- Entries provided:
(** Everything [log_dump] computes from the address register. *)
Lemma log_addr_fields L wr at_ :
  0 ≤ L ≤ 28 → 0 ≤ wr < 2 ^ L → 0 ≤ at_ < 2 ^ 32 →
  let v := (2 ^ L + wr) * 2 ^ 32 + at_ in
  let laddr := Z.lor LOG_STOP (u64 (Z.shiftl wr 2)) in
  Z.shiftr v 32 = 2 ^ L + wr ∧ 0 ≤ v < 2 ^ 64 ∧ u32 v = at_ ∧ Z.testbit v 31 = Z.testbit at_ 31 ∧
  tst v LOG_STOP = Z.testbit at_ 31 ∧
  laddr = 2 ^ 31 + 4 * wr ∧ 0 ≤ laddr < 2 ^ 32 ∧ Z.testbit laddr 31 = true ∧
  laddr `mod` 2 ^ (L + 2) = (4 * wr) `mod` 2 ^ (L + 2).
Proof.
  intros HL Hwr Hat v laddr. assert (2 ^ L ≤ 2 ^ 28) by (apply Z.pow_le_mono_r; lia).
  assert (u32 v = at_) as Hu.
  { unfold v, wrap. rewrite Z.add_comm, Z.mod_add, Z.mod_small by lia. done. }
  assert (Z.testbit v 31 = Z.testbit at_ 31) as Hb by (rewrite <- Hu, testbit_wrap by lia; done).
  assert (laddr = 2 ^ 31 + 4 * wr) as Hla.
  { unfold laddr. rewrite Z.shiftl_mul_pow2 by lia. change (2 ^ 2) with 4. rewrite (wrap_small 64) by lia.
    change LOG_STOP with (Z.shiftl 1 31). rewrite Z.lor_comm, lor_shiftl_add by lia. lia. }
  split_and!; [| lia | lia |done|done| |done|lia|lia| |].
  - unfold v. rewrite Z.shiftr_div_pow2 by lia. rewrite Z.div_add_l, Z.div_small by lia. lia.
  - change LOG_STOP with (2 ^ 31). rewrite tst_pow2 by lia. done.
  - unfold laddr. change LOG_STOP with (2 ^ 31). rewrite Z.lor_spec, Z.pow2_bits_true by lia. done.
  - rewrite Hla. replace (2 ^ 31) with (2 ^ (29 - L) * 2 ^ (L + 2)) by (rewrite <- Z.pow_add_r by lia; f_equal; lia).
    rewrite Z.add_comm, Z.mod_add; [done|]. apply Z.pow_nonzero; lia.
Qed.
(* ===== verification/MwDebugTotal.v ===== *)
(** * Every command line ends

    Against a debug module of the class [DmiTarget], whose polls end, no command of
    [mw_debug.c] loops forever, whatever its arguments are: [ends k m P] says that [m]
    returns, with the link ready for the next access, or exits with status 1.  It
    reaches undefined behaviour of C only for one of the reasons [U]; overflowing the
    [int] that counts the bytes of a file is not among them, since files and the disk
    have at most [D] bytes. *)
From S2P Require Import Prelude CMem Ctype Vhpi DmiBits Dmi MwDebug MwDebugSpec.

Section total.
Context {B : Type} (b : backend B) `{!DmiTarget b} (U : Prop) (D : Z) (fuel : nat) (junk : Z).
Hypothesis fuel_ok : (busy_bound < fuel)%nat.
Hypothesis D_ok : 0 ≤ D ∧ D + 8 ≤ INT_MAX.
Abbreviation MT := (M (tool B)).

Definition file_ok (f : list Z) : Prop := bytes f ∧ Z.of_nat (length f) ≤ D.

(** [k] bytes of a file have been written, and the rest of the disk is free. *)
Record tool_at (k : Z) (s : tool B) : Prop := {
  ta_idle : idle (t_link s);
  ta_files : map_Forall (λ _ f, file_ok f) (t_fs s);
  ta_disk : k + 8 * Z.of_nat (t_disk s) ≤ D;
}.
Abbreviation tool_ok := (tool_at 0).

Definition ends {A} (k : Z) (m : MT A) (P : A → Prop) : Prop :=
  ∀ s, tool_at k s → match m s with
                     | Ret a s' => tool_at k s' ∧ P a
                     | Exit c _ => c = 1
                     | Stuck => U
                     | OutOfFuel => False
                     end.
Abbreviation always := (λ _, True).

Lemma tool_at_link k s l : idle l → tool_at k s → tool_at k (with_link s l).
Proof. by intros Hl [_ Hf Hd]. Qed.

(** What has been written fits on the disk. *)
Lemma ends_fits {A} k (m : MT A) P : (k ≤ D → ends k m P) → ends k m P.
Proof. intros H s Hs. apply H; [|done]. pose proof (ta_disk _ _ Hs). lia. Qed.

Lemma ends_ret {A} k (a : A) (P : A → Prop) : P a → ends k (mret a) P.
Proof. intros HP s Hs. done. Qed.

Lemma ends_bind {A C} k (m : MT A) (f : A → MT C) P Q :
  ends k m P → (∀ a, P a → ends k (f a) Q) → ends k (m ≫= f) Q.
Proof.
  intros Hm Hf s Hs. specialize (Hm s Hs). unfold mbind, M_bind. destruct (m s) as [a s'| | |]; try done.
  destruct Hm as [Hs' Ha]. by apply (Hf a Ha).
Qed.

- Exercise prompt:
Provide the number of lines in the listing where the string "Prop" is found, and nothing besides.

- Worked solution:
5